**Task instructions**
In the material below, how many lines include the string "Record"? Answer with the number and nothing else.

**Dataset**

(* ===== verification/Message.v ===== *)
(** The text protocol of the client library, [deephome/common/source/proto/Message.cpp].

    An object is the state of a [prog]: the operations that parse change the object
    field by field, and an exception leaves it as far as they came. *)

From Stdlib Require Import String.
From S2P Require Import Prelude Monad Text.

Inductive PacketType : Type := PacketType_Message | PacketType_DeviceInit | PacketType_ServiceCommand.

#[export] Instance PacketType_eq_dec : EqDecision PacketType.
Proof. solve_decision. Defined.

(** ** Bytes in hexadecimal *)

(** [for (byte : value) ss << std::setw(2) << (unsigned)byte] *)
Fixpoint put_hex (l : list Z) : text :=
  match l with [] => [] | b :: l' => hex_out 2 b ++ put_hex l' end.

(** The loop over [data.substr(pos + i*2, 2)]. *)
Definition get_hex {St} (data : text) (pos : nat) (size : nat) : prog St (list Z) :=
  for_acc (range (Z.of_nat size)) [] (fun i body =>
    let! s := substr data (pos + Z.to_nat i * 2) 2 in
    ret (body ++ [u8 (hex_extract uint_max 0 s).1])).

(** ** [Message] *)

Inductive Message_Type : Type := Type_Request | Type_Data.

#[export] Instance Message_Type_eq_dec : EqDecision Message_Type.
Proof. solve_decision. Defined.

Record Message : Type := MkMessage { type_ : Message_Type; device_id_ : Z; address_ : Z; body_ : list Z }.

#[export] Instance Message_eq_dec : EqDecision Message.
Proof. solve_decision. Defined.

(** [Message message;] *)
Definition Message_default : Message := MkMessage Type_Data 0 0 [].

(** [Message message(type, device_id, address, body)] *)
Definition Message_new {St} (type : Message_Type) (device_id address : Z) (body : list Z) : prog St Message :=
  verify (length body <=? 8)%nat ;; ret (MkMessage type device_id address body).

Definition f_type : field Message Message_Type := Field type_ (fun v m => MkMessage v (device_id_ m) (address_ m) (body_ m)).
Definition f_device : field Message Z := Field device_id_ (fun v m => MkMessage (type_ m) v (address_ m) (body_ m)).
Definition f_address : field Message Z := Field address_ (fun v m => MkMessage (type_ m) (device_id_ m) v (body_ m)).
Definition f_body : field Message (list Z) := Field body_ (fun v m => MkMessage (type_ m) (device_id_ m) (address_ m) v).

Definition Message_set_body (value : list Z) : prog Message unit :=
  verify (length value <=? 8)%nat ;; wr f_body value.

Definition Message_serialize (m : Message) : text :=
  txt "dev:" ++ hex_out 2 (device_id_ m) ++ txt "  " ++
  txt "addr:" ++ hex_out 4 (address_ m) ++ txt "  " ++
  (if decide (type_ m = Type_Data) then txt ":" ++ put_hex (body_ m) else txt "?").

(** The part of [deserialize] after the address. *)
Definition Message_deserialize_body (data : text) (pos : nat) : prog Message unit :=
  match find_first_of data (txt "?:") (pos + 5 + 4) with
  | None => raise (Throw invalid_argument)
  | Some pos =>
      wr f_body [] ;;
      if bool_decide (data !! pos = Some "?"%char) then wr f_type Type_Request
      else
        wr f_type Type_Data ;;
        let pos := S pos in
        let e := default (length data) (find_first_not_of data hex_chars pos) in
        let bodylen := (e - pos)%nat in
        if negb (bodylen mod 2 =? 0)%nat || (8 <? bodylen / 2)%nat then raise (Throw invalid_argument)
        else
          let! b := get_hex data pos (bodylen / 2) in
          wr f_body b
  end.

Definition Message_deserialize (data : text) : prog Message unit :=
  match find data (txt "dev:") 0 with
  | None => raise (Throw invalid_argument)
  | Some pos =>
      let! s := substr data (pos + 4) 2 in
      wr f_device (u8 (hex_extract uint_max 0 s).1) ;;
      match find data (txt "addr:") (pos + 4) with
      | None => raise (Throw invalid_argument)
      | Some pos =>
          let! s := substr data (pos + 5) 4 in
          let! old := rd f_address in
          wr f_address (hex_extract ushort_max old s).1 ;;
          Message_deserialize_body data pos
      end
  end.

(** ** [DeviceInit] *)

Record DeviceInit : Type := MkDeviceInit { new_id_ : Z; old_id_ : Z }.

#[export] Instance DeviceInit_eq_dec : EqDecision DeviceInit.
Proof. solve_decision. Defined.

Definition DeviceInit_default : DeviceInit := MkDeviceInit 0xff 0xff.

(** [std::setw] holds for the next number only. *)
Definition DeviceInit_serialize (d : DeviceInit) : text :=
  txt "dev-q:" ++ hex_out 2 (old_id_ d) ++ hex_out 0 (new_id_ d).

Definition DeviceInit_deserialize (data : text) : prog DeviceInit unit :=
  if negb (bool_decide (find data (txt "dev-q:") 0 = Some 0%nat)) then raise (Throw invalid_argument)
  else
    let! msg := substr data 6 (6 + 4) in
    if negb (length msg =? 4)%nat || bool_decide (is_Some (find_first_not_of msg hex_chars 0))
    then raise (Throw invalid_argument)
    else
      let! o := substr msg 0 2 in
      let! n := substr msg 2 2 in
      fun _ => Ok tt (MkDeviceInit (u8 (hex_extract uint_max 0 n).1) (u8 (hex_extract uint_max 0 o).1)).

(** ** [ServiceCommand] *)

Definition name_chars : text := "0123456789_-abcdefghijklmnopqrstuvwxyzABCDEFGHIJKLMNOPQRSTUVWXYZ"%string.

Definition check_string (s : text) : bool := bool_decide (find_first_not_of s name_chars 0 = None).

Record ServiceCommand : Type := MkServiceCommand { action_ : text; arguments_ : tmap text }.

#[export] Instance ServiceCommand_eq_dec : EqDecision ServiceCommand.
Proof. solve_decision. Defined.

Definition f_action : field ServiceCommand text := Field action_ (fun v c => MkServiceCommand v (arguments_ c)).
Definition f_arguments : field ServiceCommand (tmap text) := Field arguments_ (fun v c => MkServiceCommand (action_ c) v).

(** [ServiceCommand command(action)], as a program that makes the object. *)
Definition ServiceCommand_new {St} (action : text) : prog St ServiceCommand :=
  verify (check_string action) ;; ret (MkServiceCommand action []).

Definition set_action (value : text) : prog ServiceCommand unit :=
  verify (check_string value) ;; wr f_action value.

Definition add_argument (key value : text) : prog ServiceCommand unit :=
  verify (check_string key) ;;
  verify (negb (bool_decide (key = txt "cmd"))) ;;
  verify (check_string value) ;;
  let! a := rd f_arguments in
  wr f_arguments (map_set key value a).

Definition add_uint_argument (key : text) (value : Z) : prog ServiceCommand unit :=
  let value_width := if value <? 256 then 2%nat else if value <? 256 * 256 then 4%nat else 8%nat in
  add_argument key (hex_out value_width value).

Definition add_raw_argument (key : text) (value : list Z) : prog ServiceCommand unit :=
  add_argument key (put_hex value).

Definition get_argument (c : ServiceCommand) (key default_value : text) : text :=
  default default_value (map_find key (arguments_ c)).

(** [ss.bad()] is never set by an extraction. *)
Definition get_uint_argument (c : ServiceCommand) (key : text) (default_value : Z) : Z :=
  let s := get_argument c key [] in
  if bool_decide (s = []) then default_value else (hex_extract uint_max 0 s).1.

(** The bytes, or nothing when the function returns false. *)
Definition get_raw_argument {St} (c : ServiceCommand) (key : text) : prog St (option (list Z)) :=
  let s := get_argument c key [] in
  if bool_decide (s = []) || negb (length s mod 2 =? 0)%nat || bool_decide (is_Some (find_first_not_of s hex_chars 0))
  then ret None
  else let! l := get_hex s 0 (length s / 2) in ret (Some l).

Fixpoint put_arguments (l : tmap text) : text :=
  match l with [] => [] | (k, v) :: l' => txt " " ++ k ++ txt ":" ++ v ++ put_arguments l' end.

Definition ServiceCommand_serialize {St} (c : ServiceCommand) : prog St text :=
  verify (negb (bool_decide (action_ c = []))) ;;
  ret (txt "cmd:" ++ action_ c ++ put_arguments (arguments_ c)).

Definition space : text := [" "%char; "009"%char].

(** [while (arg_end < data_len)], at most [fuel] rounds. *)
Fixpoint parse_arguments {St} (fuel : nat) (data : text) (arg_end : nat) (acc : tmap text) : prog St (tmap text) :=
  match fuel with
  | O => raise Hang
  | S n =>
      if (length data <=? arg_end)%nat then ret acc
      else
        match find_first_not_of data space arg_end with
        | None => ret acc
        | Some arg_begin =>
            let arg_end := default (length data) (find_first_of data space arg_begin) in
            match find_char data ":"%char arg_begin with
            | None => raise (Throw invalid_argument)
            | Some sep =>
                if (arg_end <? sep)%nat then raise (Throw invalid_argument)
                else
                  let! key := substr data arg_begin (sep - arg_begin) in
                  (* [arg_end - sep - 1] is computed in [size_t] *)
                  let! value := substr data (S sep) (if (arg_end =? sep)%nat then length data else arg_end - sep - 1) in
                  if bool_decide (key = []) || negb (check_string key) || negb (check_string value)
                  then raise (Throw invalid_argument)
                  else parse_arguments n data arg_end (map_set key value acc)
            end
        end
  end.

Definition ServiceCommand_deserialize (data : text) : prog ServiceCommand unit :=
  if negb (prefixb (txt "cmd:") data) then raise (Throw invalid_argument)
  else
    let arg_end := default (length data) (find_first_of data space 4) in
    let! new_action := substr data 4 (arg_end - 4) in
    if bool_decide (new_action = []) || negb (check_string new_action) then raise (Throw invalid_argument)
    else
      let! new_arguments := parse_arguments (S (length data)) data arg_end [] in
      fun _ => Ok tt (MkServiceCommand new_action new_arguments).

(** ** [Packet] *)

Inductive Packet : Type :=
| PMessage (m : Message)
| PDeviceInit (d : DeviceInit)
| PServiceCommand (c : ServiceCommand).

#[export] Instance Packet_eq_dec : EqDecision Packet.
Proof. solve_decision. Defined.

Definition packet_type (p : Packet) : PacketType :=
  match p with
  | PMessage _ => PacketType_Message
  | PDeviceInit _ => PacketType_DeviceInit
  | PServiceCommand _ => PacketType_ServiceCommand
  end.

Definition convert_to_string {St} (p : Packet) : prog St text :=
  match p with
  | PMessage m => ret (Message_serialize m)
  | PDeviceInit d => ret (DeviceInit_serialize d)
  | PServiceCommand c => ServiceCommand_serialize c
  end.

(** Run a program on a local object. *)
Definition on_object {St Ob} (o : Ob) (m : prog Ob unit) : prog St Ob := fun s =>
  match m o with Ok _ o' => Ok o' s | Fault f _ => Fault f s end.

Definition Packet_create {St} (line : text) : prog St Packet :=
  if bool_decide (find line (txt "dev-q:") 0 = Some 0%nat) then
    let! d := on_object DeviceInit_default (DeviceInit_deserialize line) in ret (PDeviceInit d)
  else if bool_decide (find line (txt "cmd:") 0 = Some 0%nat) then
    let! c := on_object (MkServiceCommand [] []) (ServiceCommand_deserialize line) in ret (PServiceCommand c)
  else
    let! m := on_object Message_default (Message_deserialize line) in ret (PMessage m).

(** The test of the repository, [test_proto.cpp]. *)
Example MessageSerializeFormat :
  Message_deserialize (txt "dev:1f addr:De5E :33f3ECc3") Message_default =
    Ok tt (MkMessage Type_Data 0x1f 0xde5e [0x33; 0xf3; 0xec; 0xc3]).
Proof. vm_compute. reflexivity. Qed.

Example DeviceInitSerializeFormat :
  DeviceInit_deserialize (txt "dev-q:3ee5") DeviceInit_default = Ok tt (MkDeviceInit 0xe5 0x3e).
Proof. vm_compute. reflexivity. Qed.

Example ServiceCommandSerializeFormat :
  ServiceCommand_deserialize (txt "cmd:qwerty key:value empty: int:663d") (MkServiceCommand [] []) =
    Ok tt (MkServiceCommand (txt "qwerty") [(txt "empty", []); (txt "int", txt "663d"); (txt "key", txt "value")]).
Proof. vm_compute. reflexivity. Qed.

(** ** Rules *)

Lemma put_hex_length l : Forall is_u8 l -> length (put_hex l) = (length l * 2)%nat.
Proof.
  induction 1 as [|b l Hb _ IH]; [done|]. cbn [put_hex]. rewrite length_app, IH, hex_out_digits by (exact Hb).
  rewrite hex_digits_length. simpl. lia.
Qed.

Lemma put_hex_drop l k r : Forall is_u8 l -> (k <= length l)%nat ->
  drop (k * 2) (put_hex l ++ r) = put_hex (drop k l) ++ r.
Proof.
  intros Hl. revert k. induction Hl as [|b l Hb Hl IH]; intros [|k] Hk; try done; [cbn [length] in Hk; lia|].
  cbn [put_hex]. rewrite hex_out_digits, <- app_assoc by (exact Hb).
  change (S k * 2)%nat with (2 + k * 2)%nat. rewrite <- drop_drop.
  rewrite (drop_app_length' (hex_digits 2 b)) by done. cbn [drop length] in *. apply IH. lia.
Qed.

Lemma put_hex_chars l : Forall is_u8 l -> forallb plain_digit (put_hex l) = true.
Proof.
  induction 1 as [|b l Hb _ IH]; [done|]. cbn [put_hex]. by rewrite forallb_app, IH, hex_out_digits, hex_digits_plain by (exact Hb).
Qed.

(** Printed bytes read back. *)
Lemma get_hex_put {St} p l r (s : St) : Forall is_u8 l ->
  get_hex (p ++ put_hex l ++ r) (length p) (length l) s = Ok l s.
Proof.
  intros Hl. assert (wp total (get_hex (p ++ put_hex l ++ r) (length p) (length l)) (fun b s' => b = l /\ s' = s) s) as H.
  { unfold get_hex. apply (wp_for_acc _ _ _ (fun done b s' => s' = s /\ b = take (length done) l)); [done| |].
    - intros done x rest b s' Heq [-> ->]. apply range_split in Heq as [-> Hx].
      destruct (lookup_lt_is_Some_2 l (length done)) as [v Hv]; [lia|]. rewrite Nat2Z.id.
      assert (is_u8 v) as Hv8 by (eapply Forall_lookup_1; [exact Hl|exact Hv]).
      assert (take 2 (drop (length p + length done * 2) (p ++ put_hex l ++ r)) = hex_digits 2 v) as Hs.
      { rewrite <- drop_drop, drop_app_length, put_hex_drop by (done || lia). rewrite (drop_S _ v) by done.
        cbn [put_hex]. rewrite hex_out_digits, <- app_assoc by (exact Hv8). by rewrite (take_app_length' (hex_digits 2 v)). }
      unfold substr. rewrite (proj2 (Nat.leb_le _ _)).
      2: { rewrite !length_app, put_hex_length by done. lia. }
      unfold wp, bind, ret. rewrite Hs, hex_extract_digits by (unfold uint_max, is_u8 in *; simpl; lia). cbn [fst].
      split; [done|]. rewrite u8_small by done. rewrite length_app. cbn [length]. rewrite Nat.add_1_r. by erewrite take_S_r.
    - intros b s' [-> ->]. split; [|done]. apply take_ge. unfold range. rewrite length_fmap, length_seq. lia. }
  unfold wp in H. destruct (get_hex _ _ _ s) as [b s'|]; [by destruct H as [-> ->]|done].
Qed.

**Exercise output**
3